Auch andere bekannte Marvel-Charaktere werden wohl so schnell nicht mit den Avengers im Kino zu sehen sein. Die Filmrechte etwa an Wolverine, den X-Men und den Fantastic Four liegen bei dem von Murdoch kontrollierten Medienkonzern 21st Century Fox. Angesichts des Superhelden-Booms ist es unwahrscheinlich, dass Sony oder 21st Century Fox diese so schnell zum Verkauf anbietet.
Spekulationen um eine mögliche Kooperation der Filmstudios und eine Wiedervereinigung der Marvel-Helden auf der Kinoleinwand gibt es schon lange - bislang verliefen aber alle Gerüchte und Hoffnungen der Fans im Sand.
Disney-Chef Iger dürfte das zwar grämen - leer gehen die Amerikaner aber keineswegs aus. Die Blockbuster mit Spider-Man, den Fantastic Four oder den X-Men werden zwar wohl noch lange von der Konkurrenz produziert. In Disneys Vergnügungsparks, den Merchandising-Shops und auf den eigenen TV- Sendern aber kann Iger aus allen Rohren feuern -auch mit den Superkräften der Marvel-Helden der Konkurrenz. Schließlich besitzt Disney alle weiteren Vermarktungsrechte.

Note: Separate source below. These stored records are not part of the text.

(* ===== verification/Messages.v ===== *)
(** * The messages of the event API as JSON

    [event_api/message.rs] and [event_api/error.rs]: an internally tagged enum,
    written as an object whose first field is the name of the variant, and what
    a client reads in it. The text of an object is serde_json's. *)

From S2P Require Import Prelude RustStr Numbers Names Ip IpText Status State Events Broadcast Json JsonRead.

(** A hash set of events, in the order in which it is iterated. *)
#[global] Instance UpsEvents_serialize `{HashIter (gset UpsEvent) UpsEvent} : Serialize (gset UpsEvent) := fun events =>
  serialize (hash_iter events : list UpsEvent).

#[global] Instance HandshakeError_serialize : Serialize HandshakeError := fun e => JStr (HandshakeError_fmt e).

(** [#[serde(tag = "type")]]. *)
Definition tagged (variant : string) (fields : list (str * Json)) : Json :=
  JObj ((lit "type", JStr (lit variant)) :: fields).

#[global] Instance NutEventMessage_serialize `{HashIter (gset UpsEvent) UpsEvent} : Serialize NutEventMessage := fun m =>
  let device variant name namespace timestamp :=
    tagged variant [(lit "name", serialize (name : UpsName)); (lit "namespace", serialize (namespace : str));
                    (lit "timestamp", serialize (timestamp : Z))] in
  let client variant client_ip name namespace timestamp :=
    tagged variant [(lit "client_ip", serialize (client_ip : IpAddr)); (lit "name", serialize (name : UpsName));
                    (lit "namespace", serialize (namespace : str)); (lit "timestamp", serialize (timestamp : Z))] in
  match m with
  | MsgDeviceConnected name namespace timestamp => device "DeviceConnected"%string name namespace timestamp
  | MsgDeviceRemoved name namespace timestamp => device "DeviceRemoved"%string name namespace timestamp
  | MsgDeviceUpdate name namespace timestamp => device "DeviceUpdate"%string name namespace timestamp
  | MsgDeviceStatus name namespace status_new status_old events timestamp =>
      tagged "DeviceStatus" [(lit "name", serialize name); (lit "namespace", serialize namespace);
        (lit "status_new", serialize status_new); (lit "status_old", serialize status_old);
        (lit "events", serialize events); (lit "timestamp", serialize timestamp)]
  | MsgDaemonStatus namespace status timestamp =>
      tagged "DaemonStatus" [(lit "namespace", serialize namespace); (lit "status", serialize status);
        (lit "timestamp", serialize timestamp)]
  | MsgClientConnect client_ip name namespace timestamp => client "ClientConnect"%string client_ip name namespace timestamp
  | MsgClientDisconnect client_ip name namespace timestamp =>
      client "ClientDisconnect"%string client_ip name namespace timestamp
  | MsgHandshakeError message => tagged "HandshakeError" [(lit "message", serialize message)]
  | MsgSessionEnded => tagged "SessionEnded" []
  | MsgWaitingForAuth => tagged "WaitingForAuth" []
  | MsgAuthOk => tagged "AuthOk" []
  end.

(** [TryInto<Message>] and the texts of the broadcast; [to_string] is serde_json's. *)
Definition message_text `{HashIter (gset UpsEvent) UpsEvent} (to_string : Json -> outcome LibError str)
  (m : NutEventMessage) : outcome LibError str := to_string (serialize m).

(** ** What a client reads *)

#[global] Instance UpsEvent_deserialize : Deserialize UpsEvent :=
  visit_text "an event" (fun s => ok_or (CustomError (lit "unknown event")) (event_of_str s)).

#[global] Program Instance UpsEvent_roundtrip : JsonRoundtrip UpsEvent := {| json_wf := fun _ => True |}.
Next Obligation.
  intros e _. unfold deserialize, serialize, UpsEvent_deserialize, UpsEvent_serialize. cbn [visit_text].
  by rewrite event_of_as_str.
Qed.

(** The name of a device is taken as it is. *)
Definition get_name (fields : list (str * Json)) : outcome DeError UpsName :=
  omap_ok UpsName_new_unchecked (get_field "name" fields).

Definition device_message (m : UpsName -> str -> Z -> NutEventMessage) (fields : list (str * Json))
  : outcome DeError NutEventMessage :=
  let? name := get_name fields in
  let? namespace := get_field "namespace" fields in
  omap_ok (m name namespace) (get_field "timestamp" fields).

Definition client_message (m : IpAddr -> UpsName -> str -> Z -> NutEventMessage) (fields : list (str * Json))
  : outcome DeError NutEventMessage :=
  let? client_ip := get_field "client_ip" fields in
  device_message (m client_ip) fields.

(** The text of a failed handshake does not tell the error: it is read as no message. *)
#[global] Instance NutEventMessage_deserialize : Deserialize NutEventMessage := object (fun fields =>
  let? variant := get_field (A := list Byte.byte) "type" fields in
  if decide (variant = lit "DeviceConnected") then device_message MsgDeviceConnected fields
  else if decide (variant = lit "DeviceRemoved") then device_message MsgDeviceRemoved fields
  else if decide (variant = lit "DeviceUpdate") then device_message MsgDeviceUpdate fields
  else if decide (variant = lit "DeviceStatus") then
    let? status_new := get_field "status_new" fields in
    let? status_old := get_field "status_old" fields in
    let? events := get_field (A := list UpsEvent) "events" fields in
    device_message (fun name namespace => MsgDeviceStatus name namespace status_new status_old (list_to_set events)) fields
  else if decide (variant = lit "DaemonStatus") then
    let? namespace := get_field "namespace" fields in
    let? status := get_field "status" fields in
    omap_ok (MsgDaemonStatus namespace status) (get_field "timestamp" fields)
  else if decide (variant = lit "ClientConnect") then client_message MsgClientConnect fields
  else if decide (variant = lit "ClientDisconnect") then client_message MsgClientDisconnect fields
  else if decide (variant = lit "SessionEnded") then Ok MsgSessionEnded
  else if decide (variant = lit "WaitingForAuth") then Ok MsgWaitingForAuth
  else if decide (variant = lit "AuthOk") then Ok MsgAuthOk
  else Err (CustomError (lit "unknown variant"))).

Definition message_wf (m : NutEventMessage) : Prop :=
  match m with
  | MsgDeviceStatus _ _ status_new status_old _ _ => known status_new /\ known status_old
  | MsgClientConnect ip _ _ _ | MsgClientDisconnect ip _ _ _ => IpAddr_wf ip
  | MsgHandshakeError _ => False
  | _ => True
  end.

Definition message_timestamp (m : NutEventMessage) : option Z :=
  match m with
  | MsgDeviceConnected _ _ t | MsgDeviceRemoved _ _ t | MsgDeviceUpdate _ _ t | MsgDeviceStatus _ _ _ _ _ t
  | MsgDaemonStatus _ _ t | MsgClientConnect _ _ _ t | MsgClientDisconnect _ _ _ t => Some t
  | _ => None
  end.

Section messages.

Context {events_order : HashIter (gset UpsEvent) UpsEvent}.

(** Every message has a text, once its time stamp is of 64 bits. *)
Lemma message_plain m : from_option is_i64 True (message_timestamp m) -> json_plain (serialize m) = true.
Proof.
  assert (Hts : forall t, is_i64 t -> (i64_min <=? t)%Z && (t <=? u64_max)%Z = true).
  { intros t [H1 H2]. apply andb_true_iff. rewrite !Z.leb_le. split; [done|]. unfold i64_max, u64_max in *. lia. }
  assert (Hobj : forall keys fields, fields.*1 = keys -> bool_decide (NoDup keys) = true ->
    forallb (fun f => json_plain f.2) fields = true -> json_plain (JObj fields) = true).
  { intros keys fields <- Hk Hf. cbn [json_plain]. by rewrite Hk. }
  intros Ht. destruct m; cbn [message_timestamp from_option] in Ht; (eapply Hobj; [reflexivity|vm_compute; reflexivity|]);
    cbn [forallb snd json_plain serialize UpsName_serialize str_serialize int_serialize UpsStatus_serialize
      IpAddr_serialize ConnectionStatus_serialize HandshakeError_serialize]; rewrite ?(Hts _ Ht); try done.
  rewrite !andb_true_r. cbn [andb]. unfold UpsEvents_serialize, serialize, list_serialize. cbn [json_plain].
  induction (hash_iter events : list UpsEvent) as [|e l IH]; [done|exact IH].
Qed.

(** A message of the feed is read back from its JSON. *)
Lemma message_roundtrip (Hevents : forall events, hash_iter events ≡ₚ elements events) m : message_wf m ->
  deserialize (serialize m) = Ok m.
Proof.
  intros Hm. destruct m as [[n] ns t|[n] ns t|[n] ns t|[n] ns new old evs t|ns st t|ip [n] ns t|ip [n] ns t|e| | |]; try done.
  - destruct Hm as [Hnew Hold].
    change ((let? status_new := deserialize (serialize new) in
      let? status_old := deserialize (serialize old) in
      let? events := deserialize (serialize (hash_iter evs : list UpsEvent)) in
      Ok (MsgDeviceStatus (mkUpsName n) ns status_new status_old (list_to_set (events : list UpsEvent)) t)) =
      Ok (MsgDeviceStatus (mkUpsName n) ns new old evs t)).
    rewrite json_roundtrip by done. cbn [obind]. rewrite json_roundtrip by done. cbn [obind].
    rewrite json_roundtrip by (by apply list.Forall_forall). cbn [obind]. do 2 f_equal. apply set_eq. intros e.
    by rewrite elem_of_list_to_set, Hevents, elem_of_elements.
  - by destruct st.
  - change ((let? client_ip := deserialize (serialize ip) in Ok (MsgClientConnect client_ip (mkUpsName n) ns t)) =
      Ok (MsgClientConnect ip (mkUpsName n) ns t)). by rewrite json_roundtrip.
  - change ((let? client_ip := deserialize (serialize ip) in Ok (MsgClientDisconnect client_ip (mkUpsName n) ns t)) =
      Ok (MsgClientDisconnect ip (mkUpsName n) ns t)). by rewrite json_roundtrip.
Qed.

End messages.
(** The connections of a schedule are those of a history. *)
Lemma at_inv to_json schedule session n :
  exists actions, conn_inv to_json session actions (conn_at to_json schedule (event_handler session) n).
Proof.
  apply (at_stable to_json schedule (event_handler session) (fun c => exists actions, conn_inv to_json session actions c) 0 n);
    [|lia|exists []; by split_and!].
  intros c a c' [actions Hi] Ha. exists (actions ++ [a]). by eapply conn_inv_step.
Qed.

(** A closed connection takes no step. *)
Lemma closed_stuck to_json session actions c a : conn_inv to_json session actions c -> closed c = true ->
  conn_step to_json c a = None.
Proof.
  intros (_ & _ & _ & Hd) Hc. destruct (Hd Hc) as [Hs Hr].
  destruct a as [? e| | | |e| |]; cbn; rewrite ?Hs, ?Hr; try done. by rewrite Hc.
Qed.
(* ===== verification/PoolClient.v ===== *)
(** * The pooled client

    [client/client_pool.rs]: the calls of [NutPoolClient] on the connections of
    its pool. [ItemPool.v] has the pool's interleavings, with connections as
    numbers; here one task runs a call on the connections themselves, with
    nobody else holding one, and a lemma shows that such a run is one of the
    pool's. Opening a connection is the parameter [tcp_connect]: what the n-th
    attempt gives, and what setting it up gives. *)

From S2P Require Import Prelude RustStr Numbers Errors Names VarName Value Ip VarType UpsVariables.
From S2P Require Import ParserUtils Response Command Client Tls.
From S2P Require ItemPool.

(** [std::net::SocketAddr]. *)
Record SockAddr := mkSockAddr { sock_ip : IpAddr; sock_port : Z }.

Inductive ServerAddr := SocketAddr (socket_addr : SockAddr) | Host (host : str).

Record TlsConfig := mkTlsConfig { srv_name : str; config : ClientConfig }.

Record ClientAllocator := mkAllocator { addr : ServerAddr; timeout : option Z; tls_config : option TlsConfig }.

Record NutPoolClientBuilder := mkPoolBuilder { allocator : ClientAllocator; limit : nat }.

Definition NutPoolClientBuilder_new (a : ServerAddr) : NutPoolClientBuilder :=
  mkPoolBuilder (mkAllocator a None None) 1.
Definition with_timeout (t : Z) (b : NutPoolClientBuilder) : NutPoolClientBuilder :=
  mkPoolBuilder (mkAllocator (addr (allocator b)) (Some t) (tls_config (allocator b))) (limit b).
Definition with_limit (n : nat) (b : NutPoolClientBuilder) : NutPoolClientBuilder := mkPoolBuilder (allocator b) n.
Definition with_tls (srv_name : str) (config : ClientConfig) (b : NutPoolClientBuilder) : NutPoolClientBuilder :=
  mkPoolBuilder (mkAllocator (addr (allocator b)) (timeout (allocator b)) (Some (mkTlsConfig srv_name config))) (limit b).

Inductive ItemPoolError := PoolClosed | AllocatorError (inner : ErrorKind).

Definition Error_from_pool (e : ItemPoolError) : ErrorKind :=
  match e with PoolClosed => ConnectionPoolClosed | AllocatorError inner => inner end.

(** The pool: the permits of its semaphore that are free, its idle connections,
    whether the semaphore is closed, and what it has done to the world: how often
    it has dialed, and the connections that it has let go of. *)
Record NutPoolClient := mkPoolClient {
  pool_allocator : ClientAllocator; permits : nat;
  idle : list Stream; is_closed : bool; dialed : nat; dropped : list Stream }.

Definition pool_build (b : NutPoolClientBuilder) : NutPoolClient :=
  mkPoolClient (allocator b) (limit b) [] false 0 [].

Definition set_idle (l : list Stream) (p : NutPoolClient) : NutPoolClient :=
  mkPoolClient (pool_allocator p) (permits p) l (is_closed p) (dialed p) (dropped p).
Definition drop_client (c : Stream) (p : NutPoolClient) : NutPoolClient :=
  mkPoolClient (pool_allocator p) (permits p) (idle p) (is_closed p) (dialed p) (dropped p ++ [c]).
Definition dial (p : NutPoolClient) : NutPoolClient :=
  mkPoolClient (pool_allocator p) (permits p) (idle p) (is_closed p) (S (dialed p)) (dropped p).
Definition set_permits (n : nat) (p : NutPoolClient) : NutPoolClient :=
  mkPoolClient (pool_allocator p) n (idle p) (is_closed p) (dialed p) (dropped p).
(** An [OwnedSemaphorePermit] goes out of scope. *)
Definition drop_permit (p : NutPoolClient) : NutPoolClient := set_permits (S (permits p)) p.
Definition close_permits (p : NutPoolClient) : NutPoolClient :=
  mkPoolClient (pool_allocator p) (permits p) (idle p) true (dialed p) (dropped p).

Auf der nächsten Seite: Konzern mit Bärenkräften
Konzern mit Bärenkräften
Disney hat es Iger zu verdanken, dass der Konzern finanziell über Bärenkräfte verfügt. Ein Jahr nach seinem Amtsantritt 2005 fädelte der 63-jährige die Übernahme des mehrfach oscarprämierten Animationsstudios Pixar ein. Aus der Feder der von Apple-Gründer Steve Jobs mit aus der Taufe gehobenen Animationsfilm-Firma stammen Kassenschlager wie "Toy Story", "Findet Nemo" oder "Ratatouille".
Nach dem Pixar-Coup schluckte Iger Firmen im Drei-Jahres-Takt, erst Marvel und schließlich Lucasfilm. Mit dem Kauf der von "Krieg der Sterne"-Erfinder George Lucas gegründeten Produktionsfirma sicherte sich der Disney-Boss die Rechte an weiteren Hollywood-Kassenschlagern wie "Indiana Jones" und der Star-Wars-Saga, die in den kommenden Jahren fortgesetzt werden.
Das boomende Geschäft mit den Superhelden bringt viele Milliarden in die Branche - ein Grund, weshalb so mancher Unternehmenslenker mehr will - siehe Murdochs Vorstoß, Time Warner zu schlucken. Gefeierte Altstars
Als potenzieller Übernahmekandidat für Murdoch, Iger und Co gilt das kleinere Medienunternehmen Lions Gate. Chef Jon Feltheimer hat kein beeindruckendes Comicportfolio wie die Großen. Mit viel Gespür und guten Beziehungen entwickelte Feltheimer kurzerhand sein eigenes Superheldenteam: "The Expendables", eine schießwütige Truppe alternder Hollywood-Stars, gespielt von Sylvester Stallone, Arnold Schwarzenegger oder Bruce Willis wurde zum Kassenschlager.
Teil 3 des blutigen, aber nicht ganz ernst gemeinten Gemetzels feiert Mitte August US-Premiere. Dass der Film durch ein Leck schon Wochen zuvor illegal über das Internet zu sehen war, könnte den Erfolg schmälern. Die Downloadzahlen der Raubkopie aber lassen zumindest einen fulminanten Auftakt erahnen. Das dürfte auch den Ärger von Lions-Gate-Chef Feltheimer über den Lapsus mildern.